The archive at the International Tracing Service in Bad Arolsen contains testimony from Holocaust survivors as dictated to humanitarian workers in displaced persons camps after World War II. Survivors detailed the horrors they endured in concentration camps and spoke of their plans for the future while workers recorded the testimony on tabloid-sized sheets of paper.
Kathrin Flor, a spokeswoman for the tracing service, said the archive has never been systematically researched, and could fill important historical holes about the fate of survivors after the war.


“How many survivors were there, which countries did these people emigrate to — these are interesting questions that historians will want to ask,” Flor said.
The new digital scanners cost €180,000 (US$280,800) in total and are large enough to photograph the odd-sized papers, she said.
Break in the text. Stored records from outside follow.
Lemma allowed_branch_spec branch l : allowed_branch branch l = true ↔ ∃ p, p ∈ l ∧ pattern_matches p branch.
Proof.
  induction l as [|p l IH]; simpl; [split; [done|intros (p & Hp & _); by apply not_elem_of_nil in Hp]|].
  assert (∀ (a b : bool), (if a then true else b) = true ↔ a = true ∨ b = true) as Hor
    by (intros [] []; naive_solver).
  transitivity (pattern_matches p branch ∨ allowed_branch branch l = true).
  { rewrite <- pattern_test. destruct (HasSuffix p "*"); rewrite Hor; reflexivity. }
  rewrite IH. set_solver.
Qed.

(** The branches a configuration deploys. *)
Definition deployed_branch (defaultBranch branch : string) (patterns : list string) : Prop :=
  (patterns = [] ∧ (branch = defaultBranch ∨ branch = "master")) ∨
  ∃ p, p ∈ patterns ∧ pattern_matches p branch.

Lemma shouldDeployBranch_spec d branch l : shouldDeployBranch d branch l = true ↔ deployed_branch d branch l.
Proof.
  unfold shouldDeployBranch, deployed_branch. destruct l as [|p l].
  - simpl. rewrite orb_true_iff, !bool_decide_eq_true. split; [by left|].
    intros [[_ ?]|(p & Hp & _)]; [done|by apply not_elem_of_nil in Hp].
  - assert ((len (p :: l) =? 0) = false) as -> by (apply Z.eqb_neq; unfold len; simpl; lia).
    rewrite allowed_branch_spec. split; [by right|]. by intros [[? _]|?].
Qed.

(** ** The processor *)

Section processed.
Context (projects : string → option WebhookConfig + gerror)
        (orchestrator : list deploy_request → deploy_request → string + gerror) (defaultBranch : string).

#[local] Abbreviation processor := (DefaultEventProcessor projects orchestrator defaultBranch).

(** The project is configured to deploy on what [enabled] says. *)
Definition configured (projectID : string) (enabled : WebhookConfig → Prop) : Prop :=
  ∃ cfg, projects projectID = inl (Some cfg) ∧ cfg.(WebhookConfig.Enabled) = true ∧ enabled cfg.

(** What each kind of event asks for. *)
Definition push_deploys (e : PushEvent) : Prop :=
  e.(PushEvent.Deleted) = false ∧
  configured e.(PushEvent.ProjectID) (λ cfg, cfg.(WebhookConfig.AutoDeploy) = true ∧
    deployed_branch (NewEventProcessor defaultBranch) e.(PushEvent.Branch) cfg.(WebhookConfig.AutoDeployBranches)).

Definition pull_request_deploys (e : PullRequestEvent) : Prop :=
  configured e.(PullRequestEvent.ProjectID) (λ cfg, cfg.(WebhookConfig.AutoDeployOnPR) = true) ∧
  e.(PullRequestEvent.Action) ∈ ["opened"; "synchronize"; "reopened"].

Definition tag_deploys (e : TagEvent) : Prop :=
  e.(TagEvent.Deleted) = false ∧
  configured e.(TagEvent.ProjectID) (λ cfg, cfg.(WebhookConfig.AutoDeployOnTag) = true).

(** One request if it is wanted, otherwise none and no failure but that of the look-up. *)
Definition outcome (wanted : Prop) (looked_up : bool) (projectID : string) (req : deploy_request)
    (made : list deploy_request) (r : list deploy_request * option gerror) : Prop :=
  (wanted ∧ r = (made ++ [req], match orchestrator made req with
                                | inr e => Some (wrapf "triggering deployment" e) | inl _ => None end)) ∨
  (¬ wanted ∧ r = (made, match projects projectID with
                         | inr e => if looked_up then Some (wrapf "getting webhook config" e) else None
                         | inl _ => None end)).

Lemma configured_cases projectID (enabled : WebhookConfig → bool) (P : WebhookConfig → Prop)
    (k : WebhookConfig → list deploy_request * option gerror) req made :
  (∀ cfg, enabled cfg = true → P cfg ∧ k cfg = Processor.trigger orchestrator req made ∨ ¬ P cfg ∧ k cfg = (made, None)) →
  (∀ cfg, enabled cfg = false → ¬ P cfg) →
  outcome (configured projectID P) true projectID req made (Processor.with_config projects projectID enabled k made).
Proof.
  intros Hk Hd. unfold outcome, Processor.with_config, configured.
  destruct (projects projectID) as [[cfg|]|e];
    [|right; split; [by intros (? & ? & _)|done]..].
  destruct (WebhookConfig.Enabled cfg) eqn:Ee; simpl;
    [|right; split; [intros (? & [= <-] & ? & _); congruence|done]].
  destruct (enabled cfg) eqn:Ed; simpl;
    [|right; split; [intros (? & [= <-] & _ & ?); by apply (Hd cfg)|done]].
  destruct (Hk cfg Ed) as [[HP ->]|[HP ->]]; [left|right]; (split; [|done]); [by exists cfg|].
  by intros (? & [= <-] & _ & ?).
Qed.

Lemma process_push_outcome e made :
  outcome (push_deploys e) (negb e.(PushEvent.Deleted)) e.(PushEvent.ProjectID) (Processor.push_request e) made
    (@ProcessPush _ processor e made).
Proof.
  simpl. unfold Processor.process_push, push_deploys. destruct (PushEvent.Deleted e); simpl.
  { right. split; [naive_solver|]. by destruct (projects _). }
  match goal with |- outcome _ _ _ ?req _ (Processor.with_config _ _ _ ?k _) =>
    destruct (configured_cases (PushEvent.ProjectID e) WebhookConfig.AutoDeploy
      (λ cfg, WebhookConfig.AutoDeploy cfg = true ∧ deployed_branch (NewEventProcessor defaultBranch)
         (PushEvent.Branch e) (WebhookConfig.AutoDeployBranches cfg)) k req made) as [[? ->]|[? ->]] end.
  - intros cfg Hc. rewrite <- shouldDeployBranch_spec.
    destruct (shouldDeployBranch _ _ _); [left|right]; naive_solver.
  - intros cfg Hc. rewrite Hc. naive_solver.
  - by left.
  - right. split; [naive_solver|done].
Qed.

Lemma process_tag_outcome e made :
  outcome (tag_deploys e) (negb e.(TagEvent.Deleted)) e.(TagEvent.ProjectID) (Processor.tag_request e) made
    (@ProcessTag _ processor e made).
Proof.
  simpl. unfold Processor.process_tag, tag_deploys. destruct (TagEvent.Deleted e); simpl.
  { right. split; [naive_solver|]. by destruct (projects _). }
  match goal with |- outcome _ _ _ ?req _ (Processor.with_config _ _ _ ?k _) =>
    destruct (configured_cases (TagEvent.ProjectID e) WebhookConfig.AutoDeployOnTag
      (λ cfg, WebhookConfig.AutoDeployOnTag cfg = true) k req made) as [[? ->]|[? ->]] end.
  - intros cfg Hc. by left.
  - intros cfg Hc. by rewrite Hc.
  - by left.
  - right. split; [naive_solver|done].
Qed.

Lemma process_pull_request_outcome e made :
  outcome (pull_request_deploys e) true e.(PullRequestEvent.ProjectID) (Processor.pull_request e) made
    (@ProcessPullRequest _ processor e made).
Proof.
  simpl. unfold Processor.process_pull_request, pull_request_deploys.
  match goal with |- outcome _ _ _ ?req _ (Processor.with_config _ _ _ ?k _) =>
    destruct (configured_cases (PullRequestEvent.ProjectID e) WebhookConfig.AutoDeployOnPR
      (λ cfg, WebhookConfig.AutoDeployOnPR cfg = true ∧
         PullRequestEvent.Action e ∈ ["opened"; "synchronize"; "reopened"]) k req made) as [[Hc ->]|[Hc ->]] end.
  - intros cfg Hc. rewrite !elem_of_cons, elem_of_nil.
    assert (∀ b, b = true ∨ b = false) as Hb by (intros []; auto).
    match goal with |- context [if ?b then _ else _] => destruct (Hb b) as [E|E]; rewrite E; [left|right] end.
    + rewrite !orb_true_iff, !bool_decide_eq_true in E. naive_solver.
    + rewrite !orb_false_iff, !bool_decide_eq_false in E. naive_solver.
  - intros cfg Hc. rewrite Hc. naive_solver.
  - left. split; [|done]. destruct Hc as (cfg & ? & ? & ? & ?). split; [by exists cfg|done].
  - right. split; [|done]. intros [(cfg & ? & ? & ?) ?]. apply Hc. by exists cfg.
Qed.

End processed.

(** ** Requests *)

Lemma cut_slash s : ∃ rest, s = (cut slash s).1 +:+ rest ∧ free_of slash (cut slash s).1 = true ∧
  (rest = "" ∨ ∃ r, rest = String slash r).
Proof.
  induction s as [|c s IH]; cbn [cut]; [by exists ""; auto|].
  destruct (Ascii.eqb_spec c slash) as [->|Hne].
  - exists (String slash s). split_and!; [done..|]. right. by exists s.
  - destruct IH as (rest & Hs & Hf & Hr). destruct (cut slash s) as [a r]. cbn [fst] in *. exists rest.
    split_and!; [|by rewrite free_of_cons|done].
    change (String c s = String c (a +:+ rest)). by rewrite <- Hs.
Qed.
(* ===== verification/Formats.v ===== *)
(** Input validation ([src/internal/validation/validation.go], [formats.go],
    [src/internal/services/validation.go], [src/internal/security/validation.go] and
    [password.go]).

    The patterns are expressions of [Regex], written as in the source.  Text is ASCII: a
    byte is a character.  Addresses, ranges and URLs are parsed by packages of the standard
    library, which are the class [Parsers].  A [Validator] collects errors: it is the list
    of them, and a method appends to it. *)

From stdpp Require Import pretty.
From S2P Require Import GoStrings StoreBase ServiceBase Deploy Regex SafePath Models MemUsers Access.

#[local] Open Scope string_scope.
#[local] Open Scope list_scope.
#[local] Open Scope Z_scope.

(** * Characters *)

Definition code (c : Ascii.ascii) : Z := Z.of_nat (Ascii.nat_of_ascii c).
Definition is_upper (c : Ascii.ascii) : bool := (65 <=? code c) && (code c <=? 90).
Definition is_lower (c : Ascii.ascii) : bool := (97 <=? code c) && (code c <=? 122).
Definition is_letter (c : Ascii.ascii) : bool := is_upper c || is_lower c.
Definition is_alnum (c : Ascii.ascii) : bool := is_letter c || is_digit c.

(** [strings.ContainsRune(set, c)] *)
Definition one_of (set : string) (c : Ascii.ascii) : bool := bool_decide (c ∈ String.list_ascii_of_string set).

Definition alnum_or (set : string) (c : Ascii.ascii) : bool := is_alnum c || one_of set c.

(** [strings.ContainsAny(s, set)] *)
Definition ContainsAny (s set : string) : bool := negb (all_chars (λ c, negb (one_of set c)) s).

(** * Patterns *)

(** A class with a repetition, after a first character. *)
Definition headed (p q : Ascii.ascii → bool) (lo : nat) (hi : option nat) : re := Then (One p) (Repeat q lo hi).

Definition UsernamePattern : re := headed is_letter (alnum_or "_") 2 (Some 31%nat).
Definition ProjectNamePattern : re := headed is_letter (alnum_or "_-") 1 (Some 63%nat).
Definition SecretKeyPattern : re := headed is_upper (λ c, is_upper c || is_digit c || one_of "_" c) 0 (Some 63%nat).
Definition BranchPattern : re := headed is_alnum (alnum_or "/_.-") 0 None.
Definition LabelKeyPattern : re := headed is_lower (λ c, is_lower c || is_digit c || one_of "_-" c) 0 (Some 62%nat).
Definition UnixUsernamePattern : re :=
  headed (λ c, is_lower c || one_of "_" c) (λ c, is_lower c || is_digit c || one_of "_-" c) 0 None.
Definition ServiceNamePattern : re := headed is_alnum (alnum_or "._@-") 0 None.

(** A label of a host name, and the name. *)
Definition label_re : re := Then (One is_alnum) (Maybe (Then (Repeat (alnum_or "-") 0 (Some 61%nat)) (One is_alnum))).
Definition hostnameRegex : re := Then label_re (Many (Then (Char (Ascii.ascii_of_nat 46)) label_re)).

Definition key_types : list string :=
  ["ssh-rsa"; "ssh-ed25519"; "ecdsa-sha2-nistp256"; "ecdsa-sha2-nistp384"; "ecdsa-sha2-nistp521"].

Definition regex_space (c : Ascii.ascii) : bool :=
  (code c =? 9) || (code c =? 10) || (code c =? 12) || (code c =? 13) || (code c =? 32).

(** Not anchored at the end. *)
Definition sshKeyRegex : re :=
  Then (foldr (λ k r, Either (Literal k) r) Nothing key_types)
    (Then (Plus regex_space) (Then (Plus (alnum_or "+/=")) Any)).

Definition agentIDRegex : re := headed is_alnum (alnum_or "_-") 2 (Some 63%nat).
Definition labelKeyRegex : re := headed is_alnum (alnum_or "_.-") 0 None.

(** * [validation] *)

(** What the standard library parses. *)
Class Parsers := {
  ParseIP : string → bool;
  ParseCIDR : string → bool;
  ParseAddress : string → bool;
  ParseURL : string → option (string * string)
}.

Module ValidationError.
Record ValidationError := mk { Field : string; Message : string }.
End ValidationError.
Abbreviation ValidationError := ValidationError.ValidationError.

Abbreviation Validator := (list ValidationError).

Definition NewValidator : Validator := [].
Definition HasErrors (v : Validator) : bool := 0 <? len v.
Definition Add (field message : string) (v : Validator) : Validator := v ++ [ValidationError.mk field message].
Lemma expire_turns now l m n :
  NoDup (AgentCertificate.SerialNumber <$> l) →
  (∀ c, c ∈ l → certs m !! c.(AgentCertificate.SerialNumber) = Some c) →
  let '(m', n') := foldl (expire_turn now) (m, n) l in
  n' = n + len (filter (λ c, expires now c = true) l) ∧
  ∀ serial, certs m' !! serial =
    (λ c, if bool_decide (serial ∈ AgentCertificate.SerialNumber <$> l) && expires now c then expired c else c) <$>
      certs m !! serial.
Proof.
  revert m n. induction l as [|c l IH]; intros m n Hnd Hl.
  { cbn. split; [unfold len; simpl; lia|]. intros serial. by destruct (certs m !! serial). }
  rewrite fmap_cons, NoDup_cons in Hnd. destruct Hnd as [Hc Hnd]. cbn [foldl].
  pose proof (Hl c (list_elem_of_here _ _)) as Hcm.
  assert (∀ serial, serial ≠ AgentCertificate.SerialNumber c →
    bool_decide (serial ∈ AgentCertificate.SerialNumber <$> c :: l) =
    bool_decide (serial ∈ AgentCertificate.SerialNumber <$> l)) as Hother.
  { intros serial Hne. apply bool_decide_ext. rewrite fmap_cons, elem_of_cons. naive_solver. }
  assert (bool_decide (AgentCertificate.SerialNumber c ∈ AgentCertificate.SerialNumber <$> c :: l) = true) as Hhere.
  { apply bool_decide_eq_true. rewrite fmap_cons. left. }
  unfold expire_turn at 2. fold (expires now c). destruct (expires now c) eqn:Ee.
  - unfold on_store, Kms.on_store, Security.UpdateAgentCertStatus. fold (store m). unfold certs in Hcm. rewrite Hcm. cbn [ret st].
    set (m1 := {| kms := _; hasKMS := _; currentCA := _; trustPool := _ |}).
    assert (certs m1 = <[AgentCertificate.SerialNumber c := expired c]> (certs m)) as E1 by done.
    specialize (IH m1 (n + 1) Hnd). destruct (foldl (expire_turn now) (m1, n + 1) l) as [m' n'].
    destruct IH as [-> Hm'].
    { intros x Hx. rewrite E1, lookup_insert_ne; [apply Hl; by right|]. intros E. apply Hc. rewrite E.
      apply list_elem_of_fmap. by exists x. }
    split; [rewrite filter_cons_True by done; unfold len; simpl; lia|]. intros serial. rewrite Hm', E1.
    destruct (decide (serial = AgentCertificate.SerialNumber c)) as [->|Hne].
    + rewrite lookup_insert_eq. unfold certs at 1. rewrite Hcm, Hhere. cbn. rewrite Ee.
      assert (expires now (expired c) = false) as -> by done. by rewrite andb_false_r.
    + by rewrite lookup_insert_ne, Hother.
  - specialize (IH m n Hnd). destruct (foldl (expire_turn now) (m, n) l) as [m' n'].
    destruct IH as [-> Hm']; [intros x Hx; apply Hl; by right|].
    split; [by rewrite filter_cons_False by by rewrite Ee|]. intros serial. rewrite Hm'.
    destruct (decide (serial = AgentCertificate.SerialNumber c)) as [->|Hne]; [|by rewrite Hother].
    rewrite Hcm. cbn. by rewrite Ee, !andb_false_r.
Qed.
(* ===== verification/Secrets.v ===== *)
(** Secrets and settings over the key service ([src/internal/services/secrets/service.go],
    [src/internal/services/settings/service.go]).

    Both services share the in-memory store with the key service; a state has the parts of
    the store they use, the key service among them ([KeyManagement]), and tells whether
    there is a key service at all ([kms == nil]).  Nonces, the clock and generated
    identifiers are arguments; what a loop draws in its turns is a function of the turn. *)

From stdpp Require Import pretty.
From S2P Require Import GoStrings StoreBase ServiceBase ServiceErrors Models RecipeModels MemProjects MemRecipes MemOps.
From S2P Require Import Activations Regex Formats Crypto SecurityModels MemSecurity KeyManagement.

#[local] Open Scope string_scope.
#[local] Open Scope list_scope.
#[local] Open Scope Z_scope.
#[local] Open Scope eff_scope.

(** [for _, x := range l { if err := f(x); err != nil { return err } }] *)
Fixpoint efor_from {S A} (i : nat) (l : list A) (f : nat → A → eff S unit) : eff S unit :=
  match l with
  | [] => ok tt
  | x :: l' => f i x ;;; efor_from (Datatypes.S i) l' f
  end.
Definition efor {S A} := @efor_from S A 0.

Definition ErrKMSNotConfigured : goerr :=
  Text "KMS not configured: encryption/decryption operations are unavailable".
Lemma admit_spec id token now now' (s s1 : State) :
  allowAutoRegister s = false → unlisted token s → admit_agent id token now now' s = (s1, true) →
  good_token id token now s ∧ s1 = (on_security (Security.MarkTokenUsed token now') s).1.
Proof.
  clear masterKey hmac_sha256.
  intros Ha Hu. unfold admit_agent. rewrite Ha. cbn [andb]. case_bool_decide; [done|].
  assert (validateToken id token s = false) as Hv.
  { unfold validateToken. destruct (tokens s !! _) as [t|] eqn:E; [|done]. apply bool_decide_false. intros ->. by apply (Hu _ E). }
  unfold validateDatabaseToken, good_token, Security.GetRegistrationToken, Security.get.
  destruct (Security.registrationTokens (security s) !! token) as [rt|]; [|by rewrite Hv].
  destruct (After now _) eqn:Eexp; [by rewrite Hv|].
  case_bool_decide as Hused; [by rewrite Hv|].
  destruct (decide (RegistrationToken.AgentID rt = "" ∨ RegistrationToken.AgentID rt = id)) as [Hid|Hid].
  - intros Er. split.
    + exists rt. split_and!; [done..| |done]. destruct (RegistrationToken.UsedAt rt); [|done]. by destruct Hused.
    + destruct (_ && _) eqn:Eb; [|by injection Er]. apply andb_true_iff in Eb as [Hn1%negb_true_iff%bool_decide_eq_false Hn2%negb_true_iff%bool_decide_eq_false].
      naive_solver.
  - rewrite !bool_decide_false by naive_solver. cbn. by rewrite Hv.
Qed.

Lemma admit_good id token now now' (s : State) :
  allowAutoRegister s = false → token ≠ "" → good_token id token now s →
  admit_agent id token now now' s = ((on_security (Security.MarkTokenUsed token now') s).1, true).
Proof.
  intros Ha Hne (rt & E & Hexp & Hused & Hid). unfold admit_agent. rewrite Ha, bool_decide_false by done. cbn [andb].
  unfold validateDatabaseToken, Security.GetRegistrationToken, Security.get. rewrite E, Hexp, Hused, bool_decide_false by (by intros [? ?]).
  by destruct Hid as [-> | ->]; [rewrite bool_decide_true|rewrite (bool_decide_true (id = id)), andb_false_r].
Qed.
(** [DisconnectAgent] cancels only the goroutine that sends: once it has stopped nothing
    is ever delivered on the stream again, but the server goes on reading the stream,
    counts the agent as connected and accepts its commands as long as fewer than a hundred
    wait. *)
Theorem disconnect_only_stops_sending id i c s :
  reachable s → connections s !! id = Some i → pendingCommands s !! id = Some i →
  streams s !! i = Some c → sending c = Running →
  ∃ s1, play [LDisconnect id; LSender i TDone] s = Next s1 ∧
    at_ <$> streams s1 !! i = Some (at_ c) ∧ IsAgentConnected id s1 = true ∧
    (∀ msg, (length (queue c) < 100)%nat → ∃ s2, SendCommand id msg s1 = (Next s2, None) ∧
       queue <$> streams s2 !! i = Some (queue c ++ [msg])) ∧
    ∀ ls s2, play ls s1 = Next s2 → delivered <$> streams s2 !! i = Some (delivered c).
Proof.
  intros Hw%reachable_wf Hc Hp E Hs. destruct (wf_pending _ Hw _ _ Hp) as (c' & E' & _ & _ & Hcl). simplify_eq.
  set (s1 := on i cancel s). assert (streams s1 !! i = Some (cancel c)) as E1 by exact (on_eq i _ s c E).
  set (f := λ c : Stream, {| c with sending := Stopped |}). set (s2 := on i f s1).
  assert (streams s2 !! i = Some (f (cancel c))) as E2 by by apply on_eq.
  assert (play [LDisconnect id; LSender i TDone] s = Next s2) as Hplay.
  { cbn [play step]. unfold DisconnectAgent. rewrite Hc. fold s1. unfold sendCommands. rewrite E1. cbn. by rewrite Hs. }
  exists s2. split_and!; [done|by rewrite E2|by apply bool_decide_true; eexists| |].
  - intros msg Hq. unfold SendCommand, send_lookup. change (pendingCommands s2) with (pendingCommands s). rewrite Hp, E2.
    change (capacity <=? length (queue (f (cancel c))))%nat with (100 <=? length (queue c))%nat.
    rewrite (proj2 (Nat.leb_gt _ _)) by done. unfold send_put. cbn [calls]. change (calls s2) with (calls s).
    rewrite list_lookup_middle by done. cbn [streams]. rewrite E2. cbn [f cancel closed queue]. rewrite Hcl.
    rewrite (proj2 (Nat.ltb_lt _ _)) by done. eexists. split; [done|]. by rewrite (on_eq _ _ _ (f (cancel c))).
  - intros ls s3 H3. apply (play_stopped i (delivered c)) in H3 as (c3 & -> & _ & <-); [done| |].
    + destruct (step_wf (LDisconnect id) s Hw) as [_ Hw1]. specialize (Hw1 s1). cbn in Hw1. unfold DisconnectAgent in Hw1. rewrite Hc in Hw1.
      destruct (step_wf (LSender i TDone) s1 (Hw1 eq_refl)) as [_ Hw2]. apply Hw2. cbn. unfold sendCommands. rewrite E1. cbn. by rewrite Hs.
    + exists (f (cancel c)). by split_and!.
Qed.
(** What the daemon needs to ask for a certificate. *)
Definition enrolled_with (secret : list Z) (st : State) : Prop :=
  secret ≠ [] ∧ holds_secret st (Address cfg) (Some secret) ∧
  ∃ ca n, holds_cert st "ca" (Some ca) None n ∧ AppendCertsFromPEM ca = true.

Lemma register_enrolls read d e now hostname caps token a a1 answer rnow rnow' xid rnd secret s :
  let req := Daemon.register_request cfg hostname caps token in
  let s1 := (Server.Register masterKey req rnow rnow' xid rnd (Some secret) s).1 in
  secret ≠ [] → bytes_ok secret → (∀ k, good_env (e k)) →
  (∀ ca, CA.currentCA (Server.ca s1) = Some ca → ca.(CA.Authority.CertificatePEM) ≠ "" ∧
     AppendCertsFromPEM (bytes_of ca.(CA.Authority.CertificatePEM)) = true) →
  Daemon.Register zone Marshal X509KeyPair AppendCertsFromPEM cfg read d e now hostname caps
    (ask_register rnow rnow' xid rnd (Some secret) s) token a = (a1, inl answer) →
  AgentID cfg ≠ "" ∧ enrolled_with secret (Daemon.store a1) ∧
  (∃ der kder n, answer.1 = issued_text der kder ∧
    holds_cert (Daemon.store a1) "agent" (Some (bytes_of (pem_encode "CERTIFICATE" der))) (Some (bytes_of (pem_encode "EC PRIVATE KEY" kder))) n) ∧
  ∃ ag, Agents.agents (Server.agents s1) !! AgentID cfg = Some ag ∧
    (Agents.agents (Server.agents s) !! AgentID cfg = None → ag.(Agent.HMACSecret) = secret).
Proof using PL.
  intros req s1 Hne Hb He Hca Hreg. unfold Daemon.Register in Hreg. destruct (Daemon.connect _ _ _ _ _ _) as [a0 [err|]]; [done|].
  destruct (Daemon.client a0); [|done]. unfold ask_register in Hreg. fold req in Hreg.
  destruct (Server.Register masterKey req rnow rnow' xid rnd (Some secret) s) as [s1' resp] eqn:Er. cbn [snd] in Hreg.
  destruct (RegisterResponse.Success resp) eqn:Hok; [|done]. cbn [negb] in Hreg. injection Hreg as <- <-. cbn [Daemon.store fst].
  destruct (register_answer _ _ _ _ _ _ _ _ _ _ Er Hok) as (Hid & Hsec & der & kder & ca & Hcert & Hcur & Hcap & Hag).
  subst s1. cbn [fst] in *. destruct (Hca _ Hcur) as [Hca1 Hca2]. rewrite <- Hcap in Hca1, Hca2.
  destruct (store_registration_spec zone Marshal cfg e now resp der kder (Daemon.store a0) He Hcert Hca1) as ((n & Ha) & (n' & Hc) & Hs); [by rewrite Hsec..|].
  rewrite Hsec in Hs. change (RegisterRequest.AgentId req) with (AgentID cfg) in *. split; [done|]. split_and!; [|by eauto 10|done].
  split; [done|]. split; [done|]. eauto.
Qed.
“You can use them for any size that you want to scan, so we will certainly use them later for other projects,” Flor said.
Three people will staff each machine — feeding in the source documents, photographing them for the digital archive and then returning them to their envelopes.
Digital scanning began three weeks ago, and the project will be at full capacity on all 15 machines by next week, Flor said. Some 100 employees and volunteers will work through 2009 to digitize the whole collection.
The papers — some 50 million pages — have been stored on gray metal shelves in Bad Arolsen since the mid-1950s. They were used by Red Cross staff to respond to inquiries about missing persons or the fate of family members, and later to document compensation claims. But they were not open to the public, or organized in a way that allowed for extensive research.
Even after the collection is digitized it will not be published publicly on the Internet.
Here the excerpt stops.